What you need to know about sweatshops


If you buy clothes, chances are they were made in a sweatshop. As shoppers, we don’t often ask where the products on our shopping lists have come from. But high street fashion is at the heart of modern-day slavery.


How do sweatshops work?

Fashion brands these days need a lot of clothes. Zara alone produces 840 million of them annually. Most fashion brands outsource the production of their garments to contractors in countries where labour is cheaper. That helps them to keep their prices low and stay competitive. The profit margin on clothes that cost only a few Euros is low. Still, everyone has to earn something: The fashion brand, the contractor and the workers. The contractor can increase their profit if they save on space and wages for their employees. The fashion brands are the customers and dictate the prices; they often go for the lowest offer. As a result, contractors will try to squeeze as many people as possible into the factories and pay them as little as they can get away with. Working conditions vary from one sweatshop to another. Some have better conditions than others, but all have dangerous working environments.


So what’s wrong with sweatshops? 

Quite a few things. First of all, the crowded conditions make it hard to work. Often, the country chosen by the fashion brand doesn’t have proper safety regulations for workers or doesn’t enforce them. During the pandemic, that meant employees often didn’t have masks and other PPE to protect themselves against Covid. A lack of safety equipment can lead to severe accidents. If that happens to an employee, they won’t get paid leave but might lose their job. Since their salary is low, they often can’t afford a doctor. That can lead to further health complications. 

The same can happen if the employees don’t finish the garments within the deadline set by the retailers. If they cancel the order, the contractor will often fire workers on the spot or force them to work unpaid overtime. 

Then, there’s the issue of child labour. Although most countries in the world have laws that forbid employing children, many don’t enforce them. And if you’re poor, you need everyone in the family to pitch in. As a result, there are still 160 million children that have to go to work instead of attending school. Of course, that means they miss out on a good education that could lift them out of poverty.  


What can you do to help?

Sweatshops are a reality of the fashion industry. They exist because we all love affordable fashion that reflects the latest trends. And let’s admit it: It’s hard to feel the same compassion for people you have never met and who live in a country far away from you. If we can’t relate to them, we’re less likely to feel the need to change. There’s a way to change that. Get to know some of them by watching videos like these.  But there’s more you can do. 


Know the real story 

Diving deeper into the world of fast fashion can be an eye-opener. Laura Bravado has written a great book called “How to break up with fast fashion” that helps you do precisely that. “Fashionopolis: the price of fast fashion” is often called the definitive book on fast fashion and a great read. In the documentary The true cost”, filmmaker Andrew Morgan gives us a look into the world of sweatshops and the damage caused by the fashion industry. 


Go shopping less often

Shops are designed to make you feel good about spending money. The store design, the smell, the music, everything serves one goal: to make you part with your cash. And often, shopping has become a habit, a way to meet up with friends and spend a fun afternoon browsing through stores. Like any routine, once you’re aware of it, you have the power to change it. See if you can mix things up. Maybe you can meet your friends at the park or go for a coffee instead of hitting the shops. You might notice that you didn’t need to buy these clothes after all. 
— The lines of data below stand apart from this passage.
(** ** The virtual night mode ([CommandHandler.handleCommand]) *)

Lemma handleCommand_night_iff env c w :
  virtualNightMode (snd (CommandHandler.handleCommand env c w)) = true
  <-> c = "ARM_NIGHT".
Proof.
  rewrite <- String.eqb_eq.
  unfold CommandHandler.handleCommand, VirtualStateHandler.mapToInternalState.
  destruct (String.eqb c "ARM_NIGHT") eqn:Hc.
  - (* ARM_NIGHT is handed on as ARM_HOME *)
    cbn.
    pose proof (command_area_night env 1321 "62" "intArmArea" 1
                  (logger LVerbose (ExecutingCommand c "ARM_HOME" true)
                     (set_virtualNightMode true w))) as H.
    unfold Telenot.intArmArea.
    destruct (Telenot.command_area env _ _ _ _ _) as [[] w']; simpl in *;
      rewrite H; tauto.
  - unfold CommandHandler.commandMap. rewrite Hc.
    assert (Hrun : forall a w0, a <> CommandHandler.ARM_NIGHT ->
              virtualNightMode w0 = false ->
              virtualNightMode (snd (CommandHandler.run env a w0)) = false).
    { intros a w0 Ha Hw0. destruct a; simpl;
        unfold Telenot.disarmArea, Telenot.intArmArea, Telenot.extArmArea,
          Telenot.resetArmArea;
        rewrite ?command_area_night; try assumption; try reflexivity.
      contradiction. }
    split_cases; cbn [snd];
      try (match goal with
           | H : CommandHandler.run env ?a ?w0 = _ |- _ =>
               pose proof (Hrun a w0 ltac:(discriminate) eq_refl) as Hr;
               rewrite H in Hr; simpl in Hr; rewrite Hr
           end);
      simpl; split; congruence.
Qed.

(** C10: after [handleCommand(c)], however it ends (the command is
    handled, unknown, or its action throws), the night-mode flag is [true]
    if [c] is [ARM_NIGHT] and [false] for every other string: it is what
    [mapToInternalState] made it before the dispatch. *)
Theorem handleCommand_virtualNightMode env c w :
  virtualNightMode (snd (CommandHandler.handleCommand env c w))
  = bool_decide (c = "ARM_NIGHT")
  /\ virtualNightMode (snd (CommandHandler.handleCommand env c w))
     = virtualNightMode (snd (VirtualStateHandler.mapToInternalState c w)).
Proof.
  pose proof (handleCommand_night_iff env c w) as H.
  assert (E : virtualNightMode (snd (CommandHandler.handleCommand env c w))
              = bool_decide (c = "ARM_NIGHT")).
  { destruct (virtualNightMode _); case_bool_decide; try reflexivity.
    - exfalso. tauto.
    - exfalso. apply H in H0. discriminate. }
  split; [exact E |]. rewrite E.
  unfold VirtualStateHandler.mapToInternalState.
  case_bool_decide as Hc.
  - subst c. reflexivity.
  - apply String.eqb_neq in Hc. rewrite Hc. reflexivity.
Qed.

(** ** Publishing one sensor state ([StateManager.publishState]) *)

Section PublishState.

Variable env : Env.

(** The state that was published last to the topic is not published
    again: nothing at all happens. *)
Lemma publishState_suppressed position bitValue byteIndex bitIndex contentName w :
  lastPublishedStates w !! topic position
  = Some (StateManager.mapBinaryValue bitValue (inverted position)) ->
  StateManager.publishState env position bitValue byteIndex bitIndex
    contentName w = w.
Proof.
  intros H. unfold StateManager.publishState.
  rewrite bool_decide_eq_true_2 by exact H. reflexivity.
Qed.

(** Any other state of a named position is published, once; the topic
    remembers it when the publish call succeeds. *)
Lemma publishState_named position bitValue byteIndex bitIndex contentName w :
  StateManager.has_name position = true ->
  lastPublishedStates w !! topic position
  <> Some (StateManager.mapBinaryValue bitValue (inverted position)) ->
  let state := StateManager.mapBinaryValue bitValue (inverted position) in
  let stamp := DateISO.toISOString (clock env (clock_reads w)) in
  let w' := StateManager.publishState env position bitValue byteIndex
              bitIndex contentName w in
  published w'
  = (published w
     ++ [mkPublishCall (topic position)
           (JSON.stringify (StateManager.payload position state stamp)) true])%list
  /\ lastPublishedStates w'
     = (if publish_outcome env (List.length (published w))
        then <[topic position := state]> (lastPublishedStates w)
        else lastPublishedStates w)
  /\ statesPrevious w' = statesPrevious w.
Proof.
  intros Hname Hlast state stamp. unfold StateManager.publishState.
  rewrite bool_decide_eq_false_2 by exact Hlast.
  rewrite Hname. simpl negb. rewrite andb_false_r.
  unfold now, mqtt_publish, set_clock_reads. cbn [published].
  destruct (publish_outcome env (List.length (published w)));
    repeat split; reflexivity.
Qed.

(** C9: a position without a name is never published and never enters
    [lastPublishedStates], whatever the bit is; the log grows by the two
    lines of a discovery entry when discovery mode is on, and not at all
    otherwise. *)
Theorem publishState_without_name position bitValue byteIndex bitIndex
    contentName w :
  StateManager.has_name position = false ->
  let w' := StateManager.publishState env position bitValue byteIndex
              bitIndex contentName w in
  published w' = published w
  /\ lastPublishedStates w' = lastPublishedStates w
  /\ (log w' = log w
      \/ Discover (config env) = true
         /\ log w'
            = (log w
               ++ [ (LDiscover, DiscoveryDetection);
                    (LDiscover,
                      DiscoveryDetail contentName byteIndex bitIndex
                        (hex position)
                        (StateManager.getPreviousBit contentName byteIndex
                           bitIndex w)
                        bitValue) ])%list).
Proof.
  intros Hname. unfold StateManager.publishState. rewrite Hname.
  case_bool_decide; [auto |].
  destruct (Discover (config env)); simpl.
  - repeat split; try reflexivity. right. split; [reflexivity |].
    unfold logger. simpl. rewrite <- app_assoc. reflexivity.
  - auto.
Qed.

(** C5, as amended: two invocations in a row for one topic, by named
    positions, when the topic's last published state is not the first
    computed state and the first publish call succeeds: one publish
    call if the two computed states are the same, two if they differ;
    every call goes to that topic. *)
Theorem publishState_twice p1 p2 b1 b2 byteIndex1 bitIndex1 byteIndex2
    bitIndex2 contentName1 contentName2 w :
  StateManager.has_name p1 = true ->
  StateManager.has_name p2 = true ->
  topic p2 = topic p1 ->
  lastPublishedStates w !! topic p1
  <> Some (StateManager.mapBinaryValue b1 (inverted p1)) ->
  publish_outcome env (List.length (published w)) = true ->
  let state1 := StateManager.mapBinaryValue b1 (inverted p1) in
  let state2 := StateManager.mapBinaryValue b2 (inverted p2) in
  let w' := StateManager.publishState env p2 b2 byteIndex2 bitIndex2
              contentName2
              (StateManager.publishState env p1 b1 byteIndex1 bitIndex1
                 contentName1 w) in
  exists calls,
    published w' = (published w ++ calls)%list
    /\ Forall (fun c => pub_topic c = topic p1) calls
    /\ List.length calls = if bool_decide (state1 = state2) then 1%nat else 2%nat.
Proof.
  intros Hn1 Hn2 Htopic Hlast Hok state1 state2.
  destruct (publishState_named p1 b1 byteIndex1 bitIndex1 contentName1 w
              Hn1 Hlast) as (Hpub1 & Hlast1 & _).
  rewrite Hok in Hlast1.
  set (w1 := StateManager.publishState env p1 b1 byteIndex1 bitIndex1
               contentName1 w) in *.
  assert (Hmem : lastPublishedStates w1 !! topic p2 = Some state1).
  { rewrite Hlast1, Htopic. apply lookup_insert_eq. }
  case_bool_decide as Hsame.
  - (* the same state: the second invocation is suppressed *)
    cbn zeta. rewrite publishState_suppressed.
    + eexists. split; [exact Hpub1 |]. split; [| reflexivity].
      repeat constructor.
    + rewrite Hmem. f_equal. exact Hsame.
  - (* another state: the second invocation publishes as well *)
    destruct (publishState_named p2 b2 byteIndex2 bitIndex2 contentName2 w1
                Hn2) as (Hpub2 & _ & _).
    { rewrite Hmem. intros E. apply Hsame. injection E as E. exact E. }
    cbn zeta. rewrite Hpub2, Hpub1, <- app_assoc.
    eexists. split; [reflexivity |]. split; [| reflexivity].
    repeat constructor. simpl. exact Htopic.
Qed.

End PublishState.

Lemma publishState_without_name_witness :
  published
    (StateManager.publishState Example.env Example.unknown (Some "1"%char) 2 2
       "MELDEBEREICHE" Telenot.new) = [].
Proof.
  apply (publishState_without_name Example.env Example.unknown (Some "1"%char)
           2 2 "MELDEBEREICHE" Telenot.new).
  reflexivity.
Defined.

Lemma publishState_twice_witness :
  exists calls,
    published
      (StateManager.publishState Example.env Example.door (Some "0"%char) 2 0
         "MELDEBEREICHE"
         (StateManager.publishState Example.env Example.door (Some "1"%char)
            2 0 "MELDEBEREICHE" Telenot.new))
    = (published Telenot.new ++ calls)%list
    /\ Forall (fun c => pub_topic c = topic Example.door) calls
    /\ List.length calls = 2%nat.
Proof.
  apply (publishState_twice Example.env Example.door Example.door
           (Some "1"%char) (Some "0"%char) 2 0 2 0
           "MELDEBEREICHE" "MELDEBEREICHE" Telenot.new).
  - reflexivity.
  - reflexivity.
  - reflexivity.
  - vm_compute. discriminate.
  - reflexivity.
Defined.

(** C5, as stated, fails.  (1) The door's topic holds [ON]; invoking
    [publishState] with [ON] and then with [OFF], two different states,
    makes one publish call, not two.  (2) With a sink that rejects, the
    same state twice from a fresh bridge makes two publish calls, not
    one. *)
Lemma publishState_twice_counterexample :
  let w0 := StateManager.publishState Example.env Example.door (Some "0"%char)
              2 0 "MELDEBEREICHE" Telenot.new in
  let different :=
    StateManager.publishState Example.env Example.door (Some "1"%char) 2 0
      "MELDEBEREICHE"
      (StateManager.publishState Example.env Example.door (Some "0"%char) 2 0
         "MELDEBEREICHE" w0) in
  let same :=
    StateManager.publishState Example.env_failing Example.door (Some "1"%char)
      2 0 "MELDEBEREICHE"
      (StateManager.publishState Example.env_failing Example.door
         (Some "1"%char) 2 0 "MELDEBEREICHE" Telenot.new) in
  StateManager.mapBinaryValue (Some "0"%char) (inverted Example.door) = "ON"
  /\ StateManager.mapBinaryValue (Some "1"%char) (inverted Example.door) = "OFF"
  /\ lastPublishedStates w0 !! topic Example.door = Some "ON"
  /\ List.length (Spec.published_to (topic Example.door) different)
     = S (List.length (Spec.published_to (topic Example.door) w0))
  /\ List.length (Spec.published_to (topic Example.door) same) = 2%nat.
Proof. vm_compute. repeat split; reflexivity. Qed.

(** ** Reconnection of the TCP link ([SocketManager.handleReconnect]) *)

Lemma terminal_failures_logger l m w :
  Spec.terminal_failures (logger l m w)
  = (Spec.terminal_failures w
     + match l, m with
       | LError, MaxReconnectionAttemptsReached => 1
       | _, _ => 0
       end)%nat.
Proof.
  unfold Spec.terminal_failures, logger. simpl.
  rewrite List.filter_app, List.length_app. f_equal.
  destruct l, m; reflexivity.
Qed.

Lemma terminal_failures_log v w :
  log v = log w -> Spec.terminal_failures v = Spec.terminal_failures w.
Proof. unfold Spec.terminal_failures. intros ->. reflexivity. Qed.

(** One call of [handleReconnect]: below the cap it counts the attempt
    and sets a timer; at the cap it only logs the terminal failure. *)
Lemma handleReconnect_effect w :
  let w' := SocketManager.handleReconnect w in
  maxReconnectAttempts w' = maxReconnectAttempts w
  /\ sockets w' = sockets w
  /\ if reconnectAttempts w <? maxReconnectAttempts w
     then reconnectAttempts w' = reconnectAttempts w + 1
          /\ next_timer w' = S (next_timer w)
          /\ Spec.terminal_failures w' = Spec.terminal_failures w
     else reconnectAttempts w' = reconnectAttempts w
          /\ next_timer w' = next_timer w
          /\ Spec.terminal_failures w' = S (Spec.terminal_failures w).
Proof.
  unfold SocketManager.handleReconnect.
  destruct (reconnectAttempts w <? maxReconnectAttempts w).
  - destruct (reconnectTimeout _); cbn; repeat split; try reflexivity;
      unfold Spec.terminal_failures; simpl;
      rewrite List.filter_app, List.length_app; simpl; apply Nat.add_0_r.
  - cbv zeta. repeat split; try reflexivity.
    rewrite terminal_failures_logger. apply Nat.add_1_r.
Qed.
Avoid brands that use sweatshops

Not sure which ones do? Here’s a list of 13 of them. Some of these brands are slowly changing the way they operate, so keep an eye out for your favourite brands. You can also look up brands with the help of tools like Good on You to see which brands are making an effort to change the fashion industry. 


Buy second-hand

You knew we would say that, didn’t you? Buying clothes that have already been produced is often the easiest choice for many people. They can still wear brands they love or find a unique piece without having to ignore the uncomfortable truths behind the label. As we pointed out in another blog post, clothes made until the late 90s are also often of higher quality, so you can enjoy them longer. There are so many options to find vintage clothing: Organising a clothes swap party is one we like. 


There are some signs that the fashion industry, led by conscious consumers, is slowly improving its practices. But there’s still a long way to go until working conditions improve for everyone, not only for us in the Western world. Change takes time. By choosing clothes that weren’t made in a sweatshop, you can do your bit to speed up the process.